§ WORK REQUIRED: In the records that follow, find each line containing "loop" and copy it.

§ PROVIDED DATA:
Record Registry := mkRegistry {
  byDNS : gmap string (list Instance);
  counters : RoundRobin;
  lastSeen : gmap uuid time;
  unhealthyUntil : gmap uuid time;
  hostRoutes : gmap string string }.

Definition New : Registry := mkRegistry ∅ ∅ ∅ ∅ ∅.

Definition set_instances (m : gmap string (list Instance)) (seen : gmap uuid time) (r : Registry)
    : Registry := mkRegistry m r.(counters) seen r.(unhealthyUntil) r.(hostRoutes).
Definition set_unhealthy (u : gmap uuid time) (r : Registry) : Registry :=
  mkRegistry r.(byDNS) r.(counters) r.(lastSeen) u r.(hostRoutes).

(** [r.byDNS[dnsName]], nil when there is none. *)
Definition instances (r : Registry) (dnsName : string) : list Instance :=
  default [] (r.(byDNS) !! dnsName).

(** ** Operations *)

(** [strategy.RoundRobin.Next]: the index, and the counters after it. *)
Definition RoundRobin_Next (key : string) (n : Z) (cs : RoundRobin) : Z * RoundRobin :=
  let i := Z.rem (default 0 (cs !! key)) n in
  (i, <[key := Z.rem (i + 1) n]> cs).

Section registry.
Context `{MapOrder}.

Definition seen_at (m : gmap string (list Instance)) (now : time) : gmap uuid time :=
  foldl (λ seen kv, foldl (λ seen inst, <[inst.(Instance_ContainerID) := now]> seen) seen kv.2)
        ∅ (visit m).
Definition ReplaceAll (m : gmap string (list Instance)) (now : time) (r : Registry) : Registry :=
  let seen := seen_at m now in
  set_unhealthy (filter (λ kv, is_Some (seen !! kv.1)) r.(unhealthyUntil))
    (set_instances m seen r).

Definition ReplaceHostRoutes (routes : gmap string string) (r : Registry) : Registry :=
  mkRegistry r.(byDNS) r.(counters) r.(lastSeen) r.(unhealthyUntil) routes.
Definition ResolveHost (host : string) (r : Registry) : option string := r.(hostRoutes) !! host.

(** The loop of [Upsert]: the first entry with this id is overwritten in
    place; [None] when the loop ends without one. *)
Fixpoint refresh (inst : Instance) (l : list Instance) : option (list Instance) :=
  match l with
  | [] => None
  | existing :: l =>
      if decide (existing.(Instance_ContainerID) = inst.(Instance_ContainerID))
      then Some (inst :: l) else cons existing <$> refresh inst l
  end.
Definition Upsert (dnsName : string) (inst : Instance) (now : time) (r : Registry) : Registry :=
  let l := instances r dnsName in
  set_instances (<[dnsName := default (l ++ [inst]) (refresh inst l)]> r.(byDNS))
                (<[inst.(Instance_ContainerID) := now]> r.(lastSeen)) r.

(** The first entry with this id, cut out of the list. *)
Fixpoint cut (containerID : uuid) (l : list Instance) : option (list Instance) :=
  match l with
  | [] => None
  | inst :: l =>
      if decide (inst.(Instance_ContainerID) = containerID) then Some l
      else cons inst <$> cut containerID l
  end.
Fixpoint remove_in (containerID : uuid) (entries : list (string * list Instance)) (r : Registry)
    : Registry :=
  match entries with
  | [] => r
  | (dnsName, l) :: entries =>
      match cut containerID l with
      | Some l' =>
          set_unhealthy (delete containerID r.(unhealthyUntil))
            (set_instances (<[dnsName := l']> r.(byDNS)) (delete containerID r.(lastSeen)) r)
      | None => remove_in containerID entries r
      end
  end.
Definition removeLocked (containerID : uuid) (r : Registry) : Registry :=
  remove_in containerID (visit r.(byDNS)) r.
Definition Remove (containerID : uuid) (r : Registry) : Registry := removeLocked containerID r.

Definition MarkUnhealthy (containerID : uuid) (duration : time) (now : time) (r : Registry)
    : Registry := set_unhealthy (<[containerID := now + duration]> r.(unhealthyUntil)) r.
Definition MarkHealthy (containerID : uuid) (r : Registry) : Registry :=
  set_unhealthy (delete containerID r.(unhealthyUntil)) r.

(** [until, ok := r.unhealthyUntil[id]; ok && until.After(now)] *)
Definition ejected (r : Registry) (now : time) (containerID : uuid) : bool :=
  match r.(unhealthyUntil) !! containerID with
  | Some until => bool_decide (now < until) | None => false end.
Definition available (r : Registry) (dnsName : string) (now : time) : list Instance :=
  filter (λ inst, ejected r now inst.(Instance_ContainerID) = false) (instances r dnsName).

(** An index out of range panics in Go: [None] in the second component would
    be that, see [Next_correct]. *)
Definition Next (dnsName : string) (now : time) (r : Registry)
    : option (option Instance) * Registry :=
  match available r dnsName now with
  | [] => (Some None, r)
  | l =>
      let '(i, cs) := RoundRobin_Next dnsName (Z.of_nat (length l)) r.(counters) in
      (Some <$> l !! Z.to_nat i,
       mkRegistry r.(byDNS) cs r.(lastSeen) r.(unhealthyUntil) r.(hostRoutes))
  end.

Definition All (r : Registry) : list Instance := kv ← visit r.(byDNS); kv.2.

Definition stale (ttl now : time) (r : Registry) : list uuid :=
  (filter (λ kv, kv.2 < now - ttl) (visit r.(lastSeen))).*1.
Definition Sweep (ttl now : time) (r : Registry) : Registry :=
  foldl (λ r id, removeLocked id r) r (stale ttl now r).

(** *** healthcheck.Checker *)

(** How a probe ends: the request could not be built, there was no answer, or
    an answer with this status. *)
Inductive Probe := BadURL | NoAnswer | Answered (status : Z).

Definition probeOne (interval : time) (inst : Instance) (p : Probe) (now : time) (r : Registry)
    : Registry :=
  match p with
  | BadURL => r
  | NoAnswer => MarkUnhealthy inst.(Instance_ContainerID) interval now r
  | Answered status =>
      if decide (500 ≤ status) then MarkUnhealthy inst.(Instance_ContainerID) interval now r
      else MarkHealthy inst.(Instance_ContainerID) r
  end.
(** [probeAll] starts one goroutine per instance; they touch the registry in
    the order they end, given by [ends], each with its verdict and time. *)
Definition probeAll (interval : time) (ends : list (Instance * Probe * time)) (r : Registry)
    : Registry :=
  foldl (λ r x, probeOne interval x.1.1 x.1.2 x.2 r) r ends.
End registry.

(** ** The registry's invariant *)

Abbreviation ids l := (Instance_ContainerID <$> (l : list Instance)) (only parsing).

(** An instance is listed once, under one service, exactly the listed ones
    have a last-seen time, and a counter never went negative. *)
Record wf (r : Registry) : Prop := {
  wf_nodup : ∀ dns, NoDup (ids (instances r dns));
  wf_one_service : ∀ d1 d2 id,
    id ∈ ids (instances r d1) → id ∈ ids (instances r d2) → d1 = d2;
  wf_seen : ∀ id, is_Some (r.(lastSeen) !! id) ↔ ∃ dns, id ∈ ids (instances r dns);
  wf_counters : ∀ dns i, r.(counters) !! dns = Some i → 0 ≤ i }.

(** What the instances of a service map must satisfy: as the invariant says. *)
Definition listed (m : gmap string (list Instance)) (dns : string) : list Instance :=
  default [] (m !! dns).
Record well_listed (m : gmap string (list Instance)) : Prop := {
  wl_nodup : ∀ dns, NoDup (ids (listed m dns));
  wl_one_service : ∀ d1 d2 id, id ∈ ids (listed m d1) → id ∈ ids (listed m d2) → d1 = d2 }.

Lemma New_wf : wf New.
Proof.
  split; unfold instances; simpl; [intros; constructor|set_solver| |].
  - intros id. rewrite lookup_empty. split; [by intros []|set_solver].
  - intros dns i. by rewrite lookup_empty.
Qed.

§ ANSWER FOR THIS EXERCISE:
(** The loop of [Upsert]: the first entry with this id is overwritten in
    place; [None] when the loop ends without one. *)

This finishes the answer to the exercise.